TASK STATEMENT ::
Using the listing below, print exactly everything from the line with "eapply hoare_conseq; [apply" down to the line with "Definition HistoryOptions_default : HistoryOptions", both included, and nothing more.

◇ ◇ ◇ ◇ ◇

Section AnyWalk.
Context (track_rewrites : N -> list (option EntryRef) -> list (option EntryRef) ->
           Budget * T * WalkState -> result RewriteError unit * (Budget * T * WalkState)).
(** The tracker reaches the store only through the adapter. *)
Definition tracker_keeps : Prop := forall limit lhs rhs w, I w.1.2 -> I (track_rewrites limit lhs rhs w).2.1.2.

Lemma walk_changes_keeps fuel opts prepared base head :
  do_renames opts = RDisabled \/ tracker_keeps ->
  keeps I (walk_changes track_rewrites base_store head_store fuel opts prepared base head).
Proof.
  intros Htr w Hi. unfold walk_changes, plain_diff.
  set (lhs := tree_ref_iter _ _). set (rhs := tree_ref_iter _ _).
  pose proof (diff_loop_keeps base_store head_store cb ch I F (do_max_diff_files opts) (do_max_object_bytes opts)
    (pt_projected prepared) fuel lhs rhs false (w, WalkState_new) Hi) as Hd.
  destruct (do_renames opts).
  - destruct (diff_loop _ _ _ _ _ _ _ _ _ _) as [[?|[]] [w' s]]; cbn in Hd |- *; repeat case_match; simplify_eq/=; tauto.
  - destruct Htr as [|Htr]; [done|].
    pose proof (Htr (N.min (do_max_diff_files opts * do_max_diff_files opts) u64_max) lhs rhs (w, WalkState_new) Hi) as Ht.
    destruct (track_rewrites _ _ _ _) as [[?|?] [w' s]]; cbn in Ht |- *; repeat case_match; simplify_eq/=; tauto.
Qed.

Lemma settled_weaken (P : DiffFile -> Prop) b files : Forall P files -> Forall P (settled b files).
Proof.
  intros Hf. destruct b; [|done]. cbn. destruct (decide (files = [])) as [->|Hne]; [done|].
  rewrite (app_removelast_last (mkDiffFile Added None None None None None None None None None false []) Hne) in Hf.
  by apply Forall_app in Hf as [Hf _].
Qed.

Hypothesis tracked : tracker_keeps.

Lemma diff_patches fuel base head opts :
  do_format opts = FPatch ->
  hoare (on_store I) (fun _ => True) (diff track_rewrites base_store head_store fuel base head opts)
    (fun d => Forall (blob_patch_shown union_c) (settled (di_truncated d) (di_files d))).
Proof.
  intros Hfmt. unfold diff. eapply hoare_bind; [apply lift_keeps|]. intros _ _.
  eapply hoare_bind; [by apply hoare_check|]. intros _ _. eapply hoare_bind; [apply lift_keeps|]. intros _ _.
  case_bool_decide.
  - apply finish_diff_spec. intros d -> _. apply settled_weaken, Forall_nil. done.
  - eapply hoare_bind; [apply prepare_keeps|]. intros prepared _. eapply hoare_bind; [apply walk_changes_keeps; by right|].
    intros [[changes oversize] st] _. eapply hoare_bind.
    { eapply hoare_conseq; [apply populate_files_spec; [apply populated_new|done]|done|intros p Hp; exact Hp]. }
    intros p ((_ & _ & Hp) & _). specialize (Hp Hfmt). apply finish_diff_spec. intros d -> ->.
    destruct (pp_stopped p); [done|]. by apply settled_weaken.
Qed.
(* ===== verification/PathHistory.v ===== *)
(** * The history of a path ([path_history.rs])

    The chronological walk of the log, each commit compared with its first
    parent at one path. The comparison is a summary diff with the path as its
    only pathspec; a root commit is asked for the path itself. When a commit adds
    the path and renames are followed, a second diff with the rename tracker
    gives the path to go on with. The walk's limit is [usize::MAX], a number
    that is kept folded. *)

From Stdlib Require Import NArith ZArith Lia Strings.Byte Strings.String.
From stdpp Require Import prelude gmap strings list sorting.
From S2P Require Import Prelude Errors Objects Budget Cursor Odb Decode Snapshot Graph Ancestry Pathspec Tree File LogWalk Log Scan Hunks TreeDiff Projection Diff.

Open Scope N_scope.

(** [HistoryOptions] and its default. *)
Record HistoryOptions : Type := mkHistoryOptions {
  ho_follow_renames : bool;
  ho_limit : nat;
  ho_cursor : option bytes
}.
Definition HistoryOptions_default : HistoryOptions := mkHistoryOptions true 1000 None.

(** [usize::MAX] as a natural number, never computed. *)
Lemma usize_max_nat : { n : nat | N.of_nat n = u64_max }.
Proof. exists (N.to_nat u64_max). apply N2Nat.id. Qed.
(** A hunk shows an entry of the engine's answer: its commit, the path it names
    or else the blamed one, its lines counted from 1 in both files, and what the
    commit says. *)
Definition hunk_shows (path : bytes) (e : BlameEntry) (h : BlameHunk) : Prop :=
  from_gix_oid (be_commit_id e) = Ok (bh_commit_id h) /\
  bh_original_path h = match be_source_file_name e with Some source => source | None => path end /\
  (be_start_in_blamed_file e + be_len e < u32_max ->
   bh_final_start h = be_start_in_blamed_file e + 1 /\ bh_final_end h = be_start_in_blamed_file e + be_len e) /\
  (be_start_in_source_file e + be_len e < u32_max ->
   bh_original_start h = be_start_in_source_file e + 1 /\ bh_original_end h = be_start_in_source_file e + be_len e) /\
  exists lc, commit_shown (bh_commit_id h) lc /\ bh_author h = lc_author lc /\ bh_committer h = lc_committer lc /\
    bh_summary h = lc_subject lc /\ (bh_boundary h = true <-> lc_parents lc = []).

Lemma hunk_of_shows path e id lc :
  from_gix_oid (be_commit_id e) = Ok id -> commit_shown id lc -> hunk_shows path e (hunk_of path e id lc).
Proof.
  intros Hid Hlc. unfold hunk_shows. cbn [hunk_of bh_commit_id bh_original_path bh_final_start bh_final_end
    bh_original_start bh_original_end bh_author bh_committer bh_summary bh_boundary].
  split_and!; [done|by destruct (be_source_file_name e)|unfold sadd32; lia|unfold sadd32; lia|].
  exists lc. by rewrite bool_decide_eq_true.
Qed.

Lemma blame_hunks_spec path entries : forall metadata hunks,
  (forall id lc, metadata !! id = Some lc -> commit_shown id lc) ->
  hoare (on_store adapter_inv) blame_failure (blame_hunks db path entries metadata hunks)
    (fun r => exists new, r = hunks ++ new /\ Forall2 (hunk_shows path) entries new).
Proof.
  induction entries as [|e entries IH]; intros metadata hunks Hmeta; cbn [blame_hunks].
  { apply hoare_ret. exists []. by rewrite app_nil_r. }
  eapply hoare_bind; [apply hoare_check; intros x Hx; left; left; by apply F_stop|]. intros _ _.
  eapply (hoare_bind _ _ _ _ (fun id => from_gix_oid (be_commit_id e) = Ok id)).
  { apply hoare_lift. unfold from_gix_oid, Oid_new. case_match; cbn; first [done|by right; right]. }
  intros id Hid. eapply hoare_bind; [by apply entry_commit_spec|]. intros [lc metadata'] [Hlc Hmeta'].
  eapply hoare_post; [by apply IH|]. intros r (new & -> & Hnew). exists (hunk_of path e id lc :: new).
  split; [by rewrite <- app_assoc|]. constructor; [by apply hunk_of_shows|done].
Qed.
Lemma early_failure {A} P (m : FM A) Q : triple P m Q (fun _ => before) -> triple P m Q backed_out.
Proof. intros Hm. eapply triple_conseq; [exact Hm|done|done|]. by left. Qed.
Lemma install_spec staging preexisted : is_init_staging_name staging basename = true -> knows_vacancy preexisted ->
  triple (staged staging ∅) (install basename staging preexisted) (fun _ => succeeded) backed_out.
Proof.
  intros Hn Hk. unfold install.
  eapply triple_bind; [apply early_failure, (write_init_files_spec _ Hn)|].
  intros ?. eapply triple_bind; [apply early_failure, (write_config_spec _ Hn)|].
  intros ?. apply triple_exists. intros files. apply triple_pure. intros Hc.
  eapply triple_bind; [apply early_failure, (directory_identity_spec staging files)|].
  intros ino. apply triple_assoc. eapply triple_bind; [|intros ?; by apply (reopen_spec ino)].
  by apply early_failure, (rename_dir_spec _ Hn files).
Qed.

Lemma backed_out_closed e staging : is_init_staging_name staging basename = true -> step_closed (backed_out e) staging.
Proof.
  intros Hn. apply step_closed_or; [by apply all_states_closed, untouched_closed|]. apply step_closed_and; [apply step_closed_const|].
  apply step_closed_and; [apply step_closed_const|]. apply step_closed_and; [apply all_states_closed, kept_closed; by right|].
  apply step_closed_or; [|apply step_closed_const]. apply last_state_closed. pose proof (staging_other _ Hn) as Hne.
  split; [intros node e'|intros e']; unfold given_back; by rewrite ?lookup_insert_ne, ?lookup_delete_ne.
Qed.
Lemma guard_spec P staging m : is_init_staging_name staging basename = true ->
  triple P m (fun _ => succeeded) backed_out -> triple P (with_guard staging m) (fun _ => succeeded) backed_out.
Proof.
  intros Hn Hm f Hf. specialize (Hm f Hf). unfold with_guard. destruct (m f) as [[[]|e] f1]; [done|].
  pose proof (remove_dir_all_good _ _ (backed_out_closed e staging Hn) (fun _ => backed_out e) f1 Hm) as Hg.
  by destruct (remove_dir_all staging f1) as [[]].
Qed.

Lemma init_bare_spec path hash : path_file_name path = Some basename ->
  triple before (init_bare path hash) (fun _ => succeeded) backed_out.
Proof.
  intros Hp. unfold init_bare.
  destruct (negb _); [apply triple_throw; by left|]. unfold init_bare_repo, destination_name. rewrite Hp.
  eapply (triple_bind _ _ _ (fun n f => before f /\ n = basename)); [by apply triple_lift; [intros n f [= <-]|]|]. intros n. apply triple_pure. intros ->.
  eapply triple_bind; [apply early_failure, validate_destination_spec|].
  intros preexisted. apply triple_pure. intros Hk.
  eapply (triple_bind _ _ _ (fun _ => before)); [apply triple_lift; [done|by left]|]. intros ?.
  eapply triple_bind; [apply quiet_plain_call; [apply quiet_before|by left]|]. intros ?.
  eapply triple_bind; [apply early_failure, sweep_spec|]. intros ?.
  eapply triple_bind; [apply early_failure, create_staging_spec|].
  intros staging f Hs. pose proof Hs as (_ & Hn & _). revert f Hs. apply guard_spec; [done|]. by apply install_spec.
Qed.

(** C14. Initialising a bare repository never shows a partial one. In every
    state of the parent directory on the way, whatever system calls fail and
    wherever a crash stops it, the names other than the destination and its
    staging directories are as they were. When it succeeds, the destination was
    absent or an empty directory, it was so until it became the complete
    repository, the engine's files with the three configuration keys set, and no
    staging directory is left. When it fails, the destination was never touched;
    only when the installed repository does not open is it taken away again, and
    the destination is then as vacant as before or another call has failed. *)
Theorem init_never_partial path hash ino io :
  path_file_name path = Some basename ->
  let '(res, f) := init_bare path hash (mkInitFs e0 ino io []) in
  Forall others_kept (states f) /\
  match res with
  | Ok _ =>
      vacant /\ Forall (fun e => untouched e \/ installed e) (states f) /\ installed (fs_entries f) /\ swept (fs_entries f)
  | Err e =>
      Forall untouched (states f) \/ (e = reopen_error /\ vacant /\ (given_back (fs_entries f) \/ some_call_failed))
  end.
Proof.
  intros Hp. pose proof (init_bare_spec path hash Hp (mkInitFs e0 ino io [])) as Hspec.
  destruct (init_bare path hash _) as [[[]|e] f].
  - destruct Hspec as [i [Hv Hs Hsw (files & Hc & Hd)]]; [by repeat constructor|]. split.
    + eapply Forall_impl; [exact Hs|]. by intros e [[_ He]|[He _]].
    + split_and!; [done|done| |done]. split; [|by exists i, files]. destruct (states_last _ _ Hs) as [[_ Ho]|[Ho _]]; exact Ho.
  - destruct Hspec as [Hb|(-> & Hv & Hk & Hg)]; [by repeat constructor| |].
    + split; [|by left]. eapply Forall_impl; [exact Hb|]. by intros e' [_ He].
    + split; [done|]. by right.
Qed.

End InitSpec.

(* ------------------------------------------------------------------ *)
(** ** A small engine *)

Module AdminDemo.

(** References in a map; a transaction checks all expectations first. *)
Definition met (r : gmap bytes Target) (e : RefEdit) : bool :=
  match ed_expected e with
  | MustNotExist => bool_decide (r !! ed_name e = None \/ r !! ed_name e = Some (ed_new e))
  | AnyValue => true
  end.
#[export] Instance map_refs : GixRefs (gmap bytes Target) := {
  validate_name name := starts_with name (bs "refs/");
  full_name _ := true;
  repo_opens _ := true;
  repo_is_bare _ := true;
  repo_hash _ := Sha1;
  edit_references edits r := if forallb (met r) edits then (Ok edits, apply_edits edits r) else (Err MustNotExistError, r)
}.
#[export] Instance map_transaction : EditsTransaction (fun r : gmap bytes Target => r).
Proof.
  split; cbn.
  - intros edits r e r'. destruct (forallb _ _); [done|]. by intros [= <- <-].
  - intros edits r r' name. by destruct (forallb _ _).
  - intros edits r done r'. destruct (forallb (met r) edits) eqn:Ef; [|done]. intros [= <- <-]. split_and!; [done|done|].
    apply Forall_forall. intros e Hin. rewrite forallb_forall in Ef. specialize (Ef e (proj1 (list_elem_of_In _ _) Hin)).
    unfold met in Ef. unfold expectation_met. destruct (ed_expected e); [by apply bool_decide_eq_true in Ef|done].
Defined.

Definition oid1 : bytes := repeat x01 20.
Definition main : bytes := bs "refs/heads/main".
Definition asked : list (bytes * bytes) := [(main, oid1)].
Definition asked_head : option (option bytes * option bytes) := Some (Some oid1, Some main).
Definition had : gmap bytes Target := {[bs "refs/tags/old" := TSymbolic main]}.

Lemma write_refs_as_asked_witness : exists r', write_refs asked asked_head had = (Ok 2, r') /\
  r' !! bs "HEAD" = Some (TSymbolic main) /\ r' !! bs "refs/tags/old" = had !! bs "refs/tags/old".
Proof.
  destruct (write_refs asked asked_head had) as [res r'] eqn:Ew. pose proof (write_refs_as_asked (fun r => r) _ _ _ _ _ Ew) as Hw.
  assert (Hres : res = Ok 2) by (injection Ew as <- _; vm_compute; reflexivity). subst res.
  destruct Hw as (_ & _ & _ & _ & (target & Ht & Hh) & Hold & _). exists r'. split_and!; [done| |].
  - rewrite Ht. by destruct Hh as [-> _].
  - apply Hold; [|done]. cbn. intros Hin. apply list_elem_of_singleton in Hin. by vm_compute in Hin.
Defined.

(** No call fails; a configuration is its text. *)
Lemma zeros_filled (n : nat) raw : Some (repeat x00 STAGING_RANDOM_BYTES) = Some raw -> length raw = STAGING_RANDOM_BYTES.
Proof. by intros [= <-]. Qed.
#[export] Instance no_faults : InitFaults := {
  call_fails _ := false;
  call_error _ := IoOther;
  call_done _ := 0%nat;
  random_bytes _ := Some (repeat x00 STAGING_RANDOM_BYTES);
  random_filled := zeros_filled
}.
#[export] Instance text_engine : GixInit := {
  init_files := [(bs "HEAD", bs "ref: refs/heads/main"); (bs "config", bs "[core]")];
  ConfigFile := bytes;
  config_parse := Some;
  set_raw_value key value config := Some (config ++ bs " " ++ key ++ bs "=" ++ value);
  config_write config := config;
  opens_repo _ files := bool_decide (is_Some (files !! bs "HEAD"))
}.
Definition repo_name : bytes := bs "r.git".
Definition stale : bytes := repo_name ++ bs ".init-" ++ repeat "a"%byte 32.
Definition parent_dir : gmap bytes FsNode := <[stale := NDir 1 {[bs "HEAD" := bs "part"]}]> {[bs "other" := NDir 2 ∅]}.

Lemma init_never_partial_witness :
  exists f, init_bare [RootDir; Normal repo_name] Sha1 (mkInitFs parent_dir 3 0 []) = (Ok tt, f) /\
    installed repo_name parent_dir (fs_entries f) /\ fs_entries f !! stale = None /\ fs_entries f !! bs "other" = Some (NDir 2 ∅).
Proof.
  pose proof (init_never_partial repo_name parent_dir [RootDir; Normal repo_name] Sha1 3 0 eq_refl) as Hi.
  set (run := init_bare [RootDir; Normal repo_name] Sha1 (mkInitFs parent_dir 3 0 [])) in *.
  assert (Hok : run.1 = Ok tt) by (vm_compute; reflexivity). assert (Hstale : fs_entries run.2 !! stale = None) by (vm_compute; reflexivity).
  clearbody run. destruct run as [res f]. cbn in Hok, Hstale. subst res. destruct Hi as (_ & _ & _ & Hinst & _).
  exists f. split_and!; [done|done|done|]. destruct Hinst as [Ho _]. rewrite Ho; [vm_compute; reflexivity|discriminate|vm_compute; reflexivity].
Defined.

End AdminDemo.
(** The invariant survives an action about a job. *)
Lemma local_inv o a s new s' R id :
  action_id a = Some id -> exec o a s = Some (new, s') -> rt_inv s (a :: R) -> rt_inv s' (new ++ R).
Proof.
  intros Ha E Hi. pose proof (exec_local _ _ _ _ _ _ Ha E) as Hl.
  destruct Hi as [Hjob Hout Hacts Hpubs Hq Hact Ht Hf Hn Hlen Ho Hce Hc].
  apply Forall_cons in Hacts as [Hj HR], Hpubs as [Hp HpR].
  destruct (Hj id Ha) as [j Hj']. pose proof (Hjob id j Hj') as Hv.
  destruct (own_view _ _ _ _ _ _ _ _ Ha Hj' E Hp Hv) as (j' & Hs' & Hown & Hv').
  destruct (local_owners _ _ _ _ _ _ _ _ Ha Hj' E Hv Hact Ho) as (Hin & Ho' & Hle).
  destruct (lo_trace _ _ _ _ Hl) as (es & Htr & Hes). rewrite Forall_forall in Hes.
  assert (Hother : forall x, x <> id -> rt_jobs s' !! x = rt_jobs s !! x) by apply (lo_jobs _ _ _ _ Hl).
  assert (Hmono : forall x, is_Some (rt_jobs s !! x) <-> is_Some (rt_jobs s' !! x)).
  { intros x. destruct (decide (x = id)) as [->|Hne]; [|by rewrite Hother]. rewrite Hj', Hs'. by split; eexists. }
  split.
  - intros x jx Hx. destruct (decide (x = id)) as [->|Hne]; [by simplify_eq|].
    rewrite Hother in Hx by done. rewrite (local_view a s new s' R id) by done. by apply Hjob.
  - intros x jx r Hx. destruct (decide (x = id)) as [->|Hne].
    + eapply (own_output _ a s _ _ R id j); eauto.
    + rewrite Hother in Hx by done. by eapply Hout.
  - apply Forall_app. split.
    + eapply Forall_impl; [apply (lo_new _ _ _ _ Hl)|]. intros b Hb x Hx. cbn in Hb. simplify_eq. by eexists.
    + eapply Forall_impl; [apply HR|]. intros b Hb x Hx. by apply Hmono, Hb.
  - apply Forall_app. split; [by eapply exec_publication|done].
  - intros x Hx. by apply Hmono, Hq, (lo_sub _ _ _ _ Hl).
  - rewrite Forall_forall in Hact |- *. intros [x ow] Hx. destruct (Hact _ (Hin _ Hx)) as (jx & Hx' & Hox). cbn in *.
    destruct (decide (x = id)) as [->|Hne]; [exists j'; split; [done|congruence]|]. exists jx. by rewrite Hother.
  - rewrite Htr. apply Forall_app. split.
    + eapply Forall_impl; [apply Ht|]. intros e He x Hx. by apply Hmono, He.
    + apply Forall_forall. intros e He x Hx. destruct (Hes e He) as [He' _]. simplify_eq. by eexists.
  - intros x Hx. rewrite (lo_next _ _ _ _ Hl). by apply Hf, Hmono.
  - rewrite (lo_next _ _ _ _ Hl), Hn, Htr. unfold cntN. rewrite cnt_app.
    rewrite (proj2 (cnt_zero is_submitted es)); [lia|]. intros e He. by apply Hes.
  - pose proof (lo_length _ _ _ _ Hl). lia.
  - done.
  - intros x. specialize (Hce x). specialize (Hle x). lia.
  - by apply (local_counters o a s _ _ R id j).
Qed.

◇ ◇ ◇ ◇ ◇

TASK ANSWER ::
    { eapply hoare_conseq; [apply populate_files_spec; [apply populated_new|done]|done|intros p Hp; exact Hp]. }
    intros p ((_ & _ & Hp) & _). specialize (Hp Hfmt). apply finish_diff_spec. intros d -> ->.
    destruct (pp_stopped p); [done|]. by apply settled_weaken.
Qed.
(* ===== verification/PathHistory.v ===== *)
(** * The history of a path ([path_history.rs])

    The chronological walk of the log, each commit compared with its first
    parent at one path. The comparison is a summary diff with the path as its
    only pathspec; a root commit is asked for the path itself. When a commit adds
    the path and renames are followed, a second diff with the rename tracker
    gives the path to go on with. The walk's limit is [usize::MAX], a number
    that is kept folded. *)

From Stdlib Require Import NArith ZArith Lia Strings.Byte Strings.String.
From stdpp Require Import prelude gmap strings list sorting.
From S2P Require Import Prelude Errors Objects Budget Cursor Odb Decode Snapshot Graph Ancestry Pathspec Tree File LogWalk Log Scan Hunks TreeDiff Projection Diff.

Open Scope N_scope.

(** [HistoryOptions] and its default. *)
Record HistoryOptions : Type := mkHistoryOptions {
  ho_follow_renames : bool;
  ho_limit : nat;
  ho_cursor : option bytes
}.
Definition HistoryOptions_default : HistoryOptions := mkHistoryOptions true 1000 None.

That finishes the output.